PartThis is the second part of a two part blog.  Read the first part here, where I discuss increased state involvement in the small commercial registered agent community.

Each quarter, the State of Delaware holds a meeting between the administrators at the Division of Corporations and online agents (the Users of state services).  Through these meetings, agents learn about changes on the horizon with the State, and the State learns about issues agents face in delivering services to the legal community.  When we discuss the “Delaware Advantage” in corporate law, these meetings are a part of what helps set Delaware apart from other states.

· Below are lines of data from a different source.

(** ** The state kept of TrackAudio *)

Record TrackAudioState := mkTrackAudioState {
  connected : bool;
  voice_connected : bool;
  transmitting : bool;
  receiving : gset Frequency;
  stations : gmap Frequency RadioStation;
  ptt_active : bool;
  transmit_failures : N
}.

Module TrackAudioState.
Section state.
Context {HO : HashOrder} (fallback_frequency : Frequency).

Definition initial : TrackAudioState := mkTrackAudioState false false false ∅ ∅ false 0.

Definition with_connected (s : TrackAudioState) (b : bool) : TrackAudioState :=
  mkTrackAudioState b (voice_connected s) (transmitting s) (receiving s) (stations s) (ptt_active s)
    (transmit_failures s).
Definition with_transmitting (s : TrackAudioState) (b : bool) : TrackAudioState :=
  mkTrackAudioState (connected s) (voice_connected s) b (receiving s) (stations s) (ptt_active s)
    (transmit_failures s).
Definition with_receiving (s : TrackAudioState) (fs : gset Frequency) : TrackAudioState :=
  mkTrackAudioState (connected s) (voice_connected s) (transmitting s) fs (stations s) (ptt_active s)
    (transmit_failures s).
Definition with_stations (s : TrackAudioState) (m : gmap Frequency RadioStation) : TrackAudioState :=
  mkTrackAudioState (connected s) (voice_connected s) (transmitting s) (receiving s) m (ptt_active s)
    (transmit_failures s).
Definition with_ptt_active (s : TrackAudioState) (b : bool) : TrackAudioState :=
  mkTrackAudioState (connected s) (voice_connected s) (transmitting s) (receiving s) (stations s) b
    (transmit_failures s).
Definition with_transmit_failures (s : TrackAudioState) (n : N) : TrackAudioState :=
  mkTrackAudioState (connected s) (voice_connected s) (transmitting s) (receiving s) (stations s)
    (ptt_active s) n.

(** [TRANSMIT_FAILURE_THRESHOLD] *)
Definition TRANSMIT_FAILURE_THRESHOLD : N := 3.

(** [RadioState::from] *)
Definition radio_state (s : TrackAudioState) : RadioState :=
  if negb (connected s) then Disconnected
  else if negb (voice_connected s) then Connected
  else if (TRANSMIT_FAILURE_THRESHOLD <=? transmit_failures s)%N then RadioStateError
  else if transmitting s then TxActive
  else if bool_decide (receiving s <> ∅) then RxActive (receiving s)
  else if map_any (λ _ st, rs_rx st) (stations s) then RxIdle
  else VoiceConnected.

(** [RadioStation::from] *)
Definition station_from (s : StationState) : RadioStation :=
  mkRadioStation (sst_callsign s) (default fallback_frequency (sst_frequency s))
    (default false (sst_rx s)) (default false (sst_tx s))
    (default false (sst_xc s)) (default false (sst_xca s))
    (default true (sst_headset s)) (default false (sst_is_output_muted s))
    (sst_is_available s).

Definition emit (s : TrackAudioState) : RadioOutput := EmitState (radio_state s).

(** Every operation answers what it emits and the state. *)
Definition clear (s : TrackAudioState) : TrackAudioState :=
  mkTrackAudioState false false false ∅ ∅ false 0.

Definition headset_for_frequency (s : TrackAudioState) (f : Frequency) : option bool :=
  rs_headset <$> stations s !! f.

Definition emitting (outputs : list RadioOutput) (s : TrackAudioState) :
    list RadioOutput * TrackAudioState := (outputs ++ [emit s], s).

Definition set_transmitting (s : TrackAudioState) (active : bool) :=
  emitting [] (with_transmitting s active).

Definition set_receiving (s : TrackAudioState) (f : Frequency) (active : bool) :=
  emitting [] (with_receiving s (if active then {[f]} ∪ receiving s else receiving s ∖ {[f]})).

Definition apply_voice_connected (s : TrackAudioState) (voice : bool) : TrackAudioState :=
  mkTrackAudioState (connected s) voice (transmitting s) (receiving s) (stations s) (ptt_active s) 0.

Definition set_voice_connected (s : TrackAudioState) (voice : bool) :=
  emitting [] (apply_voice_connected s voice).

Definition set_connected (s : TrackAudioState) (b : bool) := emitting [] (with_connected s b).

Definition add_station (s : TrackAudioState) (callsign : string) (f : Frequency) :=
  let station := mkRadioStation (Some callsign) f false false false false false false true in
  emitting [EmitStationAdded station] (with_stations s (<[f := station]> (stations s))).

(** The changes of an update to a station that is there *)
Definition updated_station (existing : RadioStation) (u : StationState) : RadioStation :=
  mkRadioStation
    (match sst_callsign u with Some callsign => Some callsign | None => rs_callsign existing end)
    (rs_frequency existing)
    (default (rs_rx existing) (sst_rx u))
    (default (rs_tx existing) (sst_tx u))
    (default (rs_xc existing) (sst_xc u))
    (default (rs_xca existing) (sst_xca u))
    (default (rs_headset existing) (sst_headset u))
    (default (rs_output_muted existing) (sst_is_output_muted u))
    (rs_is_available existing).

Definition update_station (s : TrackAudioState) (u : StationState) :
    list RadioOutput * TrackAudioState :=
  match sst_frequency u with
  | None => ([], s)
  | Some f =>
    if negb (sst_is_available u) then
      emitting [EmitStationRemoved f]
        (with_receiving (with_stations s (delete f (stations s))) (receiving s ∖ {[f]}))
    else
      match stations s !! f with
      | Some existing =>
        let station := updated_station existing u in
        let fs := if bool_decide (sst_rx u = Some false) then receiving s ∖ {[f]} else receiving s in
        emitting [EmitStationUpdated station]
          (with_receiving (with_stations s (<[f := station]> (stations s))) fs)
      | None =>
        let station := station_from u in
        emitting [EmitStationAdded station] (with_stations s (<[f := station]> (stations s)))
      end
  end.

Definition remove_station (s : TrackAudioState) (f : Frequency) :=
  emitting [EmitStationRemoved f]
    (with_receiving (with_stations s (delete f (stations s))) (receiving s ∖ {[f]})).

(** The available stations that have a frequency; a later one replaces an earlier
    one of the same frequency. *)
Definition synced_stations (l : list StationState) : gmap Frequency RadioStation :=
  map_collect (omap (λ u,
    if sst_is_available u then f ← sst_frequency u; Some (f, station_from u) else None) l).

Definition sync_stations (s : TrackAudioState) (l : list StationState) :=
  let m := synced_stations l in
  emitting [EmitStationsSynced (map_values m)]
    (with_receiving (with_stations s m) (filter (λ f, is_Some (m !! f)) (receiving s))).

Definition listed (s : TrackAudioState) : list RadioStation := map_values (stations s).
End state.
End TrackAudioState.

(** ** The radio of TrackAudio and the recorder that follows its connection *)

Record TrackAudioRadio := mkTrackAudioRadio {
  ta_state : TrackAudioState;
  ta_recorder : option N
}.

Inductive ConnectionState :=
| CS_Connected
| CS_Connecting
| CS_Reconnecting
| CS_Disconnected
| CS_ReconnectFailed.

Inductive TrackAudioEvent :=
| TxBegin
| TxEnd
| RxBegin (frequency : Frequency)
| RxEnd (frequency : Frequency) (active_transmitters : option (list string))
| VoiceConnectedState (voice_connected : bool)
| ConnectionStateChanged (state : ConnectionState)
| CommandSendFailed
| EventDeserializationFailed
| StationAdded (callsign : string) (frequency : Frequency)
| StationStateUpdated (state : StationState)
| StationStates (states : list StationState)
| FrequencyRemoved (frequency : Frequency)
| OtherEvent.

(** What a handler asks and gets while it handles an event: TrackAudio's answers
    ([Err]: in time there was none) and what became of starting a recorder
    ([None]: there is no radio, the playback is disabled or it failed). *)
Record Answers := mkAnswers {
  station_states : Result (list StationState) TrackAudioError;
  voice_connected_state : Result bool TrackAudioError;
  recorder_spawned : option N
}.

Legislative Changes:  Sustainability and Transparency Standards Act

Many new legislative changes were reviewed.  One that I found particularly interesting was HB 310, the Certification of Adoption of Sustainability and Transparency Standards Act.  This Act provides a means to allow entities to file documents with the state related to their efforts of Sustainability and Transparency.  In this way, a good corporate citizen may want to file documents with the state to certify their corporate citizenship.  The state will launch a searchable database for these filings on October 1, available to agents and to the public in general later in the summer.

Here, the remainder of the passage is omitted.